How to complete this task: Each line of the entries, from the first to the line containing "revert prev g.", is to be transcribed exactly as it stands; include no other lines.

Data:
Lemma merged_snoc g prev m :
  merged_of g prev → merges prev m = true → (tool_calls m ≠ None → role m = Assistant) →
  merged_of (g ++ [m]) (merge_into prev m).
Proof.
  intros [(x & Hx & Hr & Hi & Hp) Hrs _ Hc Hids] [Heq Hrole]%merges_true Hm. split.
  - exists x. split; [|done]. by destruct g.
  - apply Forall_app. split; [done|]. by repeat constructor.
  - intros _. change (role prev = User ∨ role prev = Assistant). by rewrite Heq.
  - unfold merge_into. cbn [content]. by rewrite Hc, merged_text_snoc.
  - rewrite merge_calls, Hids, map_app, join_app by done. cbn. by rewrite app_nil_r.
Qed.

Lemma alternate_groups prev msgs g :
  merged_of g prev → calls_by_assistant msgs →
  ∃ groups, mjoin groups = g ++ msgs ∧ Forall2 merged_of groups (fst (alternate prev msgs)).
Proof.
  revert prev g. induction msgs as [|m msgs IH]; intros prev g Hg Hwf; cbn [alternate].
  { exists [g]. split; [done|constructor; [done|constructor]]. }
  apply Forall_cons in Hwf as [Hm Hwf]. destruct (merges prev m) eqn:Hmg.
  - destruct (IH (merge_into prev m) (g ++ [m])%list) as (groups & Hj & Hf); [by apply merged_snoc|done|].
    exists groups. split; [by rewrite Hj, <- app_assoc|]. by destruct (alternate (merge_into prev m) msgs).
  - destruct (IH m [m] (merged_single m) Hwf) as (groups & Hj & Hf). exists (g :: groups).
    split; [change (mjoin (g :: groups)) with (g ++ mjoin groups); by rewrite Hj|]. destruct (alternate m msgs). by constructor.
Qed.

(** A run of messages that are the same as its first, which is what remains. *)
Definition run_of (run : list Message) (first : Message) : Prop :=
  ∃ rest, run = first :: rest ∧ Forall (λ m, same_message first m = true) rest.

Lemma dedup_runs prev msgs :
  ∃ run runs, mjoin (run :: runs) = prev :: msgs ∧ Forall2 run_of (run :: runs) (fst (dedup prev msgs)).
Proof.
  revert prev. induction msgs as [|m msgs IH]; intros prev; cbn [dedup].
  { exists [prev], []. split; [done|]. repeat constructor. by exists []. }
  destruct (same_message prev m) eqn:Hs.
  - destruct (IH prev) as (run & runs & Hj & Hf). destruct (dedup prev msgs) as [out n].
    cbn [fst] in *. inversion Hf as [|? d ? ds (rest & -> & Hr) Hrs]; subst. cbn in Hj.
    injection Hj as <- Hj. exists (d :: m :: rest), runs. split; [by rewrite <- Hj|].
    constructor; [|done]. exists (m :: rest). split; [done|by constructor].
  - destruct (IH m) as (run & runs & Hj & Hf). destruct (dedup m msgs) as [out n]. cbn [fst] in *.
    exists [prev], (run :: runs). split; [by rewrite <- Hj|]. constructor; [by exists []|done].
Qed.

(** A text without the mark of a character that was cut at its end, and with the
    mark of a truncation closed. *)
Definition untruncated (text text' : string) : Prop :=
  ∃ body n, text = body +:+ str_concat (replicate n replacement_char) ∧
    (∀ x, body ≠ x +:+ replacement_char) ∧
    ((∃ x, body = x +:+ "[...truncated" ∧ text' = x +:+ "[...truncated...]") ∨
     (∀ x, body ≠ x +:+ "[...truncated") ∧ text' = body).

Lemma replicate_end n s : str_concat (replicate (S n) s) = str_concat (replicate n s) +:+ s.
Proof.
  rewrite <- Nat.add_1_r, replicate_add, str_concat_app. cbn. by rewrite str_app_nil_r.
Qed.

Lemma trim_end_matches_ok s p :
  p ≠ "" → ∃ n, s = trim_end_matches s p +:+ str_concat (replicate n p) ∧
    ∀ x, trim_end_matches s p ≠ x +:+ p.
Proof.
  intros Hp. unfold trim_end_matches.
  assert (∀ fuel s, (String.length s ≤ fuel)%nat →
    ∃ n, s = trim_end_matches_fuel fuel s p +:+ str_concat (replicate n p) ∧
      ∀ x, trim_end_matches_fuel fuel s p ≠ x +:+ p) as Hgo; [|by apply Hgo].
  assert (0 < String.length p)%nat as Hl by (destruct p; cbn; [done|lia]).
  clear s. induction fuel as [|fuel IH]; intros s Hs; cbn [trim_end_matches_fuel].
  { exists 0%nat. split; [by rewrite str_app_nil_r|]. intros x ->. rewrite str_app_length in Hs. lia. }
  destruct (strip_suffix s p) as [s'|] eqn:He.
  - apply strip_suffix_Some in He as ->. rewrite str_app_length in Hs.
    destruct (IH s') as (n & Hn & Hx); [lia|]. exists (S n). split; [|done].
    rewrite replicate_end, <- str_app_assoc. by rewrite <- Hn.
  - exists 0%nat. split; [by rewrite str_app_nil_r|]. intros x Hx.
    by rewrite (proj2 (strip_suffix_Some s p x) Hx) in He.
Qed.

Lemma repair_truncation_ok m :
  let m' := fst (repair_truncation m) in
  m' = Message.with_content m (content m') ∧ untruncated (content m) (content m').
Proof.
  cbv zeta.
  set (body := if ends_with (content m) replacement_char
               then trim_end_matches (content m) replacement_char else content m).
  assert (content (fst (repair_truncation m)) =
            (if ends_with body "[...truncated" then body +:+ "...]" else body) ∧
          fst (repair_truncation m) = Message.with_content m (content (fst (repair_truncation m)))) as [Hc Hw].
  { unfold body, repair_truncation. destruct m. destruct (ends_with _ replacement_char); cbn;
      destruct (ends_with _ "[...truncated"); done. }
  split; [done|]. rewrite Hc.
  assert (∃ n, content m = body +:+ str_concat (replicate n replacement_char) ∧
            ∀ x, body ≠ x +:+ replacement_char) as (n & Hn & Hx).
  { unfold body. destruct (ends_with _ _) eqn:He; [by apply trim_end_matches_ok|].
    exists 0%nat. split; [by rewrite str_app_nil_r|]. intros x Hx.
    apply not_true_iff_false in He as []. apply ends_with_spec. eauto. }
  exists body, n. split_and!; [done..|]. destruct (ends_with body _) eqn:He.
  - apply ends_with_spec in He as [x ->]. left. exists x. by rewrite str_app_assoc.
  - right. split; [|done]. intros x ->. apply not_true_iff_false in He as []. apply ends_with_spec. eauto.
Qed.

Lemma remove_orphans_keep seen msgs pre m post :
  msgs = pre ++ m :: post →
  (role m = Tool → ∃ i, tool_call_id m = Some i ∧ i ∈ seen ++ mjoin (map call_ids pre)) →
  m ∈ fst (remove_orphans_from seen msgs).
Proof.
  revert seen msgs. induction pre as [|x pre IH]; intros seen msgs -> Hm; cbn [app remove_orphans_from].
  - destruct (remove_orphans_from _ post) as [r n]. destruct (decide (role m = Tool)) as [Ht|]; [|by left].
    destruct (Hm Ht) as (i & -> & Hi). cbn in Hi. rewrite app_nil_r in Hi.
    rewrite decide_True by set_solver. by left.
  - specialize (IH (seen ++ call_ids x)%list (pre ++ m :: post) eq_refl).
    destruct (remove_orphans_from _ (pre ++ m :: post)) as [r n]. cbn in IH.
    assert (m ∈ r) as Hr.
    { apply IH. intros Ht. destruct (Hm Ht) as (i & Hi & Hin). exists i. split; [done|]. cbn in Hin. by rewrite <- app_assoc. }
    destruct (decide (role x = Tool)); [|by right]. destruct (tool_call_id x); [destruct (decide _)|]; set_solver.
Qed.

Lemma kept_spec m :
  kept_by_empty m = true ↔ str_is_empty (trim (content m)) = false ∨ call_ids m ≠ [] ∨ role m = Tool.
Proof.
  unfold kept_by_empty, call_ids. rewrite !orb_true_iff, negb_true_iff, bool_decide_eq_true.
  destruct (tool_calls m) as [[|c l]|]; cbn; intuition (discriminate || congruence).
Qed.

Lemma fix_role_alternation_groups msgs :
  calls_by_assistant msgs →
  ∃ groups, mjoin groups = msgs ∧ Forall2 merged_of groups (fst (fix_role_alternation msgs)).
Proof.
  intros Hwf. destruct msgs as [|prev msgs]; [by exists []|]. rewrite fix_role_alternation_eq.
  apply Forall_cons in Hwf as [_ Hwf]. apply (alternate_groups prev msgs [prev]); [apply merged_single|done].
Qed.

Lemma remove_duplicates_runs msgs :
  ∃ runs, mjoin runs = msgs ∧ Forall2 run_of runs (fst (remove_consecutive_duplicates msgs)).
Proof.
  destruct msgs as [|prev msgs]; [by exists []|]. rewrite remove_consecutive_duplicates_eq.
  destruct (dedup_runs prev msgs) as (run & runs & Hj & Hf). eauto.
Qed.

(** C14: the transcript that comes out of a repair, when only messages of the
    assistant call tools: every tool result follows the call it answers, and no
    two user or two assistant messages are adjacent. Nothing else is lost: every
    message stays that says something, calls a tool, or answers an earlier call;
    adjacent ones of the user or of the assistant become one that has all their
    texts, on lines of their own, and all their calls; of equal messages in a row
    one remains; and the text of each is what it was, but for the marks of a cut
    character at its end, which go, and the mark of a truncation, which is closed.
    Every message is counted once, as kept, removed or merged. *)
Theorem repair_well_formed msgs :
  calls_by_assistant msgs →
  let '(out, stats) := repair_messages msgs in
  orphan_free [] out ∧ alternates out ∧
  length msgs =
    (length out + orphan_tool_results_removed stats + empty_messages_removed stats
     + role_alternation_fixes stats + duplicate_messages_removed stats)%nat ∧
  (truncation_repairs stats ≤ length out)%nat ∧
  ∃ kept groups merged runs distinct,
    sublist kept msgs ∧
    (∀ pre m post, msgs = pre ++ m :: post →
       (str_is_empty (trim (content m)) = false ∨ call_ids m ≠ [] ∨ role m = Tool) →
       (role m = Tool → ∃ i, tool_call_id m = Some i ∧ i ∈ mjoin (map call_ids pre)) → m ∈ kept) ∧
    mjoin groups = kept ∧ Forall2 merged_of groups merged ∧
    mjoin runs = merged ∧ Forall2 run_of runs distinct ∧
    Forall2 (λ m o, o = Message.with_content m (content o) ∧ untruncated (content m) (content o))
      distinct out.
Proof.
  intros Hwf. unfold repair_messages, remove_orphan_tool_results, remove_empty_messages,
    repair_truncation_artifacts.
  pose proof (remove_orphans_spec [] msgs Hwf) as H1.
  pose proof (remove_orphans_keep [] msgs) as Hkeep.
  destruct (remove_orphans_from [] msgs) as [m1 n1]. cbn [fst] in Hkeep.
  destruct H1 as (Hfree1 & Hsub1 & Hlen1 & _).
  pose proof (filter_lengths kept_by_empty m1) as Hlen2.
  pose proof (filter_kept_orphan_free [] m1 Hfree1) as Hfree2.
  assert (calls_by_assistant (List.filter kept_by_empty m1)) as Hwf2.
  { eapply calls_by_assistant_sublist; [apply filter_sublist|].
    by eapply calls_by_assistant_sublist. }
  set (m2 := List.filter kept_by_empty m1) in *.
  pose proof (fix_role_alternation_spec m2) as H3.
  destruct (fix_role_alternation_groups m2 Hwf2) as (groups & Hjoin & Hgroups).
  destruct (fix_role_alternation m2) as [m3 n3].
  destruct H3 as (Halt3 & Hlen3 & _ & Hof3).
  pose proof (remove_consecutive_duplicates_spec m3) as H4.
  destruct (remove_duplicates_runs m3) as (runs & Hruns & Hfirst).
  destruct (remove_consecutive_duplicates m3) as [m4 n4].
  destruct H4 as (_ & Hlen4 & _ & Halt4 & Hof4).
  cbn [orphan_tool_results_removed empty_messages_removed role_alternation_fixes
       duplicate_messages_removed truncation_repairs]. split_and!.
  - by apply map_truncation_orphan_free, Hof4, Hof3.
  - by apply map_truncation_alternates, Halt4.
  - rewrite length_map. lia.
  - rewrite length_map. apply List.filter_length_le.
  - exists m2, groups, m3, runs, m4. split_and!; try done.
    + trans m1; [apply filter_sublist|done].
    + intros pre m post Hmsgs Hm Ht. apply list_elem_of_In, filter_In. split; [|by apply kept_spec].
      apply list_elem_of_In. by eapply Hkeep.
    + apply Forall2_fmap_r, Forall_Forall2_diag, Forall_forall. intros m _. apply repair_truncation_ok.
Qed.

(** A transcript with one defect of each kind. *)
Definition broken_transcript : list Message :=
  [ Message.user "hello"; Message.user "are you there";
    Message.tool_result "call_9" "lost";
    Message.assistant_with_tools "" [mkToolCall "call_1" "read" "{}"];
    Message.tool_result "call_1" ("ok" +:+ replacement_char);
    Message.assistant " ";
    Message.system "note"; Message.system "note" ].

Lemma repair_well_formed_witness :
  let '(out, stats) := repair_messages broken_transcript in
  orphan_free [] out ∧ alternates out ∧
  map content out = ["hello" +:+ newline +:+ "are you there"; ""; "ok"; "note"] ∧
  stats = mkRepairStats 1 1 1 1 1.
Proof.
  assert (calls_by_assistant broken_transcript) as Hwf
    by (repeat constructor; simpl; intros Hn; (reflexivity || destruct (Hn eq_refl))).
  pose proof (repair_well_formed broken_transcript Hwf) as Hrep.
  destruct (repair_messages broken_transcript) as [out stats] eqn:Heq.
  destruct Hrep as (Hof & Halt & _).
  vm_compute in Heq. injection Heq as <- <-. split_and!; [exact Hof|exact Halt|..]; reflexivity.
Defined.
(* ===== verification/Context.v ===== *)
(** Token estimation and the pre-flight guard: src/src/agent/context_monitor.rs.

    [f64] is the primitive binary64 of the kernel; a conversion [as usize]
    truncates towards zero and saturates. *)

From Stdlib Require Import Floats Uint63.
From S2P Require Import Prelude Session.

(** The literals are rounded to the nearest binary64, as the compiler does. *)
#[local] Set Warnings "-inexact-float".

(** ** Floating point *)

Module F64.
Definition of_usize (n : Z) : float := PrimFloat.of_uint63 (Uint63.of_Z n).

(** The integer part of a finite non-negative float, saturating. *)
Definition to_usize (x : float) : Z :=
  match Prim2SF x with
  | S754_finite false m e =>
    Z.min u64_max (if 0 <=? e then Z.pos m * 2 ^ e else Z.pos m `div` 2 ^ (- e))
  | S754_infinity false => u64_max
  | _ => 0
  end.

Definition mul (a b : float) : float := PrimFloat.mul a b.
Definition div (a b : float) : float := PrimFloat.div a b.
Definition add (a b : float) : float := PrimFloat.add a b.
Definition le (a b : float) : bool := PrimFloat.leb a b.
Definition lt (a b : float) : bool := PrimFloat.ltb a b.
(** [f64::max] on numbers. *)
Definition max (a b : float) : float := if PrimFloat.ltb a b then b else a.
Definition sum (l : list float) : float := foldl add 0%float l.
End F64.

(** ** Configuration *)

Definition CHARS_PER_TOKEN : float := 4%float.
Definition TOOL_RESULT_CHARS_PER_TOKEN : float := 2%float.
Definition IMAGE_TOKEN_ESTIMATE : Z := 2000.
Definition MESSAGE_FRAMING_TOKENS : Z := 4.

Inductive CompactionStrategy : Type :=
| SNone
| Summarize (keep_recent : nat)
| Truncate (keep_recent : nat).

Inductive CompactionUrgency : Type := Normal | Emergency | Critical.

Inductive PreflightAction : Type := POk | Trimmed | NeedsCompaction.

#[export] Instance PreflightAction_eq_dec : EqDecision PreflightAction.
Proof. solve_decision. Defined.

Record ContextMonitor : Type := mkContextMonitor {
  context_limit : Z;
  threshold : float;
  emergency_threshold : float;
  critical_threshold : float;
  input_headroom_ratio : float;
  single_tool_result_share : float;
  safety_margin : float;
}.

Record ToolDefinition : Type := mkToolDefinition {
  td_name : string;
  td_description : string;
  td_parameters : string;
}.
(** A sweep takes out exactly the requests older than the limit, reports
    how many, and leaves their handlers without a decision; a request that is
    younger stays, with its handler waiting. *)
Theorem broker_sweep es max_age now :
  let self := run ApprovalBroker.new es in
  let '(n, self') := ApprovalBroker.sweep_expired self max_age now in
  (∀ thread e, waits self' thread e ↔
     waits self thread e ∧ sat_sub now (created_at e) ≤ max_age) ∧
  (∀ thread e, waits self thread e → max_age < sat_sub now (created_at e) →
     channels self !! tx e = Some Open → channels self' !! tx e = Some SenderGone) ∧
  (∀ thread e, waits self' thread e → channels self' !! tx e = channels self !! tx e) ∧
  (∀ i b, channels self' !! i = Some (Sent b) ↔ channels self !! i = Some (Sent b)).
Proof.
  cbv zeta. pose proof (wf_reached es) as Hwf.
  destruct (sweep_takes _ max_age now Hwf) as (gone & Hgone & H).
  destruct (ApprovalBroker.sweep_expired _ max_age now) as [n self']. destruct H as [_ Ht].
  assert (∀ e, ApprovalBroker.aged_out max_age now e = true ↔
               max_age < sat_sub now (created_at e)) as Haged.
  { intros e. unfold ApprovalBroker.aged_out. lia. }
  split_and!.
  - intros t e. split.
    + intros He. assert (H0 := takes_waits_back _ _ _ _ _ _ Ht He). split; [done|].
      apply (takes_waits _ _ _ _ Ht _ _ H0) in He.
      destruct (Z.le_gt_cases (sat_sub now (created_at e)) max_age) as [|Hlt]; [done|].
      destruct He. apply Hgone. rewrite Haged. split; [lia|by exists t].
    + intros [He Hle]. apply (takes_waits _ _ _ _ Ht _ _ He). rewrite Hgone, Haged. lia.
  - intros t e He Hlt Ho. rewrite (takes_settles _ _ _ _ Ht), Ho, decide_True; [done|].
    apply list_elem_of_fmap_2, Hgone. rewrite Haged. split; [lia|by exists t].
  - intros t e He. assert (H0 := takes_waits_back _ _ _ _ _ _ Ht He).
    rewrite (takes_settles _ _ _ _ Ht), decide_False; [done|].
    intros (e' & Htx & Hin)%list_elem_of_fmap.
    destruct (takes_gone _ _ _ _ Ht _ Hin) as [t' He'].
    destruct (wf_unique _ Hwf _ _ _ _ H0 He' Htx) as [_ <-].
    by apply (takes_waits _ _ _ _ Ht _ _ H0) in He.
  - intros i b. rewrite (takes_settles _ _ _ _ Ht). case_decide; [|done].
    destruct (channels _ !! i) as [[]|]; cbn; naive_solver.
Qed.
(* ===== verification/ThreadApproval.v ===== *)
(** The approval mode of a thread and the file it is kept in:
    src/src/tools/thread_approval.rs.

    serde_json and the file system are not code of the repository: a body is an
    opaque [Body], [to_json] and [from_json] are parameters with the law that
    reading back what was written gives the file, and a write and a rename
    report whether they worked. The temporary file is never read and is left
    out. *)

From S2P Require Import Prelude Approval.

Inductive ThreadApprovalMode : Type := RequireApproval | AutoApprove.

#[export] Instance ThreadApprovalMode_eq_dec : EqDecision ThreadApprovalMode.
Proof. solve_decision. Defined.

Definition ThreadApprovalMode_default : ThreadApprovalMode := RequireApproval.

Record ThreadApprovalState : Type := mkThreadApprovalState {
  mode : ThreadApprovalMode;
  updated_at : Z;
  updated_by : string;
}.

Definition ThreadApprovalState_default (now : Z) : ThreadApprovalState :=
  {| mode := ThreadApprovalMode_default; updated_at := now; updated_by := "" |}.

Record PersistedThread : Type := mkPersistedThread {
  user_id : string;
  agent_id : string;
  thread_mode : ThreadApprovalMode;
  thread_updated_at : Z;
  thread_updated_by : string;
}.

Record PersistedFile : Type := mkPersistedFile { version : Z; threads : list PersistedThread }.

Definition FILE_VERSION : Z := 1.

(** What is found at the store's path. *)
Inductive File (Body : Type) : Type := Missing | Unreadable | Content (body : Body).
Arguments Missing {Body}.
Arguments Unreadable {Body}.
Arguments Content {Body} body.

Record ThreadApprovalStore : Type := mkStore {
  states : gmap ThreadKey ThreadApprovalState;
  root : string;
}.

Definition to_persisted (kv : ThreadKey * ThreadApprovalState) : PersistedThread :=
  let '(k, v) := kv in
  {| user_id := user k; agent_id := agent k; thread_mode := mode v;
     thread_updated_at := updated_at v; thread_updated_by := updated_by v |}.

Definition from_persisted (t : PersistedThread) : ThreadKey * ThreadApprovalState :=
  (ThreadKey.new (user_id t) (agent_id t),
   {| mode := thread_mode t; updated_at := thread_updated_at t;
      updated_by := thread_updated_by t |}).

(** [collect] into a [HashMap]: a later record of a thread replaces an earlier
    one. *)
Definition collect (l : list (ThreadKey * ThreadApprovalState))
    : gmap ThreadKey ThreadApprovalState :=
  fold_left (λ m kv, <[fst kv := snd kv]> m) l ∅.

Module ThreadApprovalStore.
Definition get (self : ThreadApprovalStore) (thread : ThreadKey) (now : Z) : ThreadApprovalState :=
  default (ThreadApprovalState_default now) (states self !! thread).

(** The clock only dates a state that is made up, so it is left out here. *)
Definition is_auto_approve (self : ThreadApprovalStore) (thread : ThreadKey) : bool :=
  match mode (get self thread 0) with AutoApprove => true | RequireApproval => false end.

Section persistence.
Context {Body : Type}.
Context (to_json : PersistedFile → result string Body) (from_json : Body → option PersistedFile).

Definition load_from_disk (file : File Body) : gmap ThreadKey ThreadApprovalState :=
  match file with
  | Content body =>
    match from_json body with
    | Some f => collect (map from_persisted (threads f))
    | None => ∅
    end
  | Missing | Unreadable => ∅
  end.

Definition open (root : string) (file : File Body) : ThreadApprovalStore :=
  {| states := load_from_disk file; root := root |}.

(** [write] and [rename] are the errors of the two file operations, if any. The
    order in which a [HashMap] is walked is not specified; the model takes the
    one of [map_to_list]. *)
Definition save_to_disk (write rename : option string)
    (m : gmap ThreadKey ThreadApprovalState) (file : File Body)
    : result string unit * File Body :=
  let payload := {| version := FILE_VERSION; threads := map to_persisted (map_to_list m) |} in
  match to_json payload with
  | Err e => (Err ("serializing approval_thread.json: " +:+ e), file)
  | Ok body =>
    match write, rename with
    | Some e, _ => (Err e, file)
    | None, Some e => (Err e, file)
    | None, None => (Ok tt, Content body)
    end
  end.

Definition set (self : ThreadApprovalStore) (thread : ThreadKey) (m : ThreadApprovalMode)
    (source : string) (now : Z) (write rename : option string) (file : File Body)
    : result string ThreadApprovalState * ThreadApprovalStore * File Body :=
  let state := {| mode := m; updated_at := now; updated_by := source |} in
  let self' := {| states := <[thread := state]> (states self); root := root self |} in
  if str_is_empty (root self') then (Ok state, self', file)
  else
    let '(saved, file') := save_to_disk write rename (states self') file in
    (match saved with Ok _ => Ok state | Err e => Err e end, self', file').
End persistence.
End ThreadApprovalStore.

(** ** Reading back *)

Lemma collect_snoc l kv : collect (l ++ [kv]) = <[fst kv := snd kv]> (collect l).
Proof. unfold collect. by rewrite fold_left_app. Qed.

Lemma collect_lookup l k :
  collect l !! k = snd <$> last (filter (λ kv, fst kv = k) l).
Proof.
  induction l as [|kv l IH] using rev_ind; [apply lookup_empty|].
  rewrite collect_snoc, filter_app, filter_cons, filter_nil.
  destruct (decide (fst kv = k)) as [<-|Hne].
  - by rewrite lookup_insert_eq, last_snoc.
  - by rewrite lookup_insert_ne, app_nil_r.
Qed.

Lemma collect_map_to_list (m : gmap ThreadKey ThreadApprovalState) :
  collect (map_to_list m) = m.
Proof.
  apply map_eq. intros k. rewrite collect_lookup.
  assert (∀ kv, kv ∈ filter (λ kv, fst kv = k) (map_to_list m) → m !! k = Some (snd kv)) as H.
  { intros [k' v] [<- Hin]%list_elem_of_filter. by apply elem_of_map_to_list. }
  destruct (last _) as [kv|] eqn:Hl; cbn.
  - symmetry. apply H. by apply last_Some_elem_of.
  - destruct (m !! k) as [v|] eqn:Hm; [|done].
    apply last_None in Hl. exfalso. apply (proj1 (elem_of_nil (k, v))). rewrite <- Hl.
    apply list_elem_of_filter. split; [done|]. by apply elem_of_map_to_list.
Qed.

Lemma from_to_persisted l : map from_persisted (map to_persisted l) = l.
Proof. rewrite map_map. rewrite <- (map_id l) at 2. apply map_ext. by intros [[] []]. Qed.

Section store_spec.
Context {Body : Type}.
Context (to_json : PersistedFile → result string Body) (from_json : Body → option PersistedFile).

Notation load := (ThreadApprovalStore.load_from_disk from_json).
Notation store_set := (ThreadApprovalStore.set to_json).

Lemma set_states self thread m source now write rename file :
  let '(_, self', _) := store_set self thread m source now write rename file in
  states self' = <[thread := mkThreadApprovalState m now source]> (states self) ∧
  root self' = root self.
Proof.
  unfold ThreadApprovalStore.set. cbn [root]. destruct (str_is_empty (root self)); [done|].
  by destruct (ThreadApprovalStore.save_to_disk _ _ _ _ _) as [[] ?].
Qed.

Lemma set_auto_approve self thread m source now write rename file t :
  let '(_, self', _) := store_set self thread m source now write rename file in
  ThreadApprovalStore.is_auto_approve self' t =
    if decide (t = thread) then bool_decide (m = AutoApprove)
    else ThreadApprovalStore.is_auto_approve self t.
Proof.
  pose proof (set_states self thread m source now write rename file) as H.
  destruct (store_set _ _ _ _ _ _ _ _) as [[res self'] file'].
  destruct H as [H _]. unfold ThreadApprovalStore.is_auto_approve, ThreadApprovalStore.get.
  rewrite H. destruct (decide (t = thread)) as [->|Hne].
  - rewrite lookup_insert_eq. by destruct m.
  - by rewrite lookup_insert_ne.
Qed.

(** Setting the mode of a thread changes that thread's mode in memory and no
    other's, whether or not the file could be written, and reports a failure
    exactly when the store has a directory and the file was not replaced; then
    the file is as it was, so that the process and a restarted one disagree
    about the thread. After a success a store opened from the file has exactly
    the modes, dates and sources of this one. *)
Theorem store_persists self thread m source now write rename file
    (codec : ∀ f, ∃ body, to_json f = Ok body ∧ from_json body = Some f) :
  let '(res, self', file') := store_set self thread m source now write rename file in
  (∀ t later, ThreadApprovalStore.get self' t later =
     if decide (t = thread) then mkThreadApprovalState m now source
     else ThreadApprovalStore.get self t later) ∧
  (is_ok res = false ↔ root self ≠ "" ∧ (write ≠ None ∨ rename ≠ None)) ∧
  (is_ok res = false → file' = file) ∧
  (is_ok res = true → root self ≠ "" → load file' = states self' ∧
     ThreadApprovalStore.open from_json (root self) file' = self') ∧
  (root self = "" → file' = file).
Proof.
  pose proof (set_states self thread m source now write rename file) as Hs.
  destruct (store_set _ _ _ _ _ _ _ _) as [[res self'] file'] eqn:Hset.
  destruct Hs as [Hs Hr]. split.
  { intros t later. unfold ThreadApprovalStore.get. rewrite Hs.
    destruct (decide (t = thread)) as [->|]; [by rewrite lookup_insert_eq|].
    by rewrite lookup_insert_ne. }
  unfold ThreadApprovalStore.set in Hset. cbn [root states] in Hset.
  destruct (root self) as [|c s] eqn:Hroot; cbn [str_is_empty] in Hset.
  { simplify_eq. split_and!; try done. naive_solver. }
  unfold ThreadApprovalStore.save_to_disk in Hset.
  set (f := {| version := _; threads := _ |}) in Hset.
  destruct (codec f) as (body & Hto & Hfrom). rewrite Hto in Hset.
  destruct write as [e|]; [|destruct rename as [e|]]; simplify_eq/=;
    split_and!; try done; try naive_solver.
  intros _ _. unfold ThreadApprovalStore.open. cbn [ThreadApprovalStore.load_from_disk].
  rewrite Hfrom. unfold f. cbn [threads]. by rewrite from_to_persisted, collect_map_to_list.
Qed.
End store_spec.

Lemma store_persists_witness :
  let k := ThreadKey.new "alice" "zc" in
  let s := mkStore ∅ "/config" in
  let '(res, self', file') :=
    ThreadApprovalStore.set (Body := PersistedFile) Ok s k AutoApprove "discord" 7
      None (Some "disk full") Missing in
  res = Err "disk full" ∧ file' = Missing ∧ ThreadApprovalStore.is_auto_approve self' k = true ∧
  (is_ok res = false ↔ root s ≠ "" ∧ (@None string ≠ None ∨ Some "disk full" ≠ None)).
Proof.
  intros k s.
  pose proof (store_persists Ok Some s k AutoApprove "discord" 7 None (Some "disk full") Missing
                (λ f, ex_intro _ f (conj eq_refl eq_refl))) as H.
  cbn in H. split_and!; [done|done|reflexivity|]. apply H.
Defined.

Solution to this exercise:
Lemma merged_snoc g prev m :
  merged_of g prev → merges prev m = true → (tool_calls m ≠ None → role m = Assistant) →
  merged_of (g ++ [m]) (merge_into prev m).
Proof.
  intros [(x & Hx & Hr & Hi & Hp) Hrs _ Hc Hids] [Heq Hrole]%merges_true Hm. split.
  - exists x. split; [|done]. by destruct g.
  - apply Forall_app. split; [done|]. by repeat constructor.
  - intros _. change (role prev = User ∨ role prev = Assistant). by rewrite Heq.
  - unfold merge_into. cbn [content]. by rewrite Hc, merged_text_snoc.
  - rewrite merge_calls, Hids, map_app, join_app by done. cbn. by rewrite app_nil_r.
Qed.

Lemma alternate_groups prev msgs g :
  merged_of g prev → calls_by_assistant msgs →
  ∃ groups, mjoin groups = g ++ msgs ∧ Forall2 merged_of groups (fst (alternate prev msgs)).
Proof.
  revert prev g. induction msgs as [|m msgs IH]; intros prev g Hg Hwf; cbn [alternate].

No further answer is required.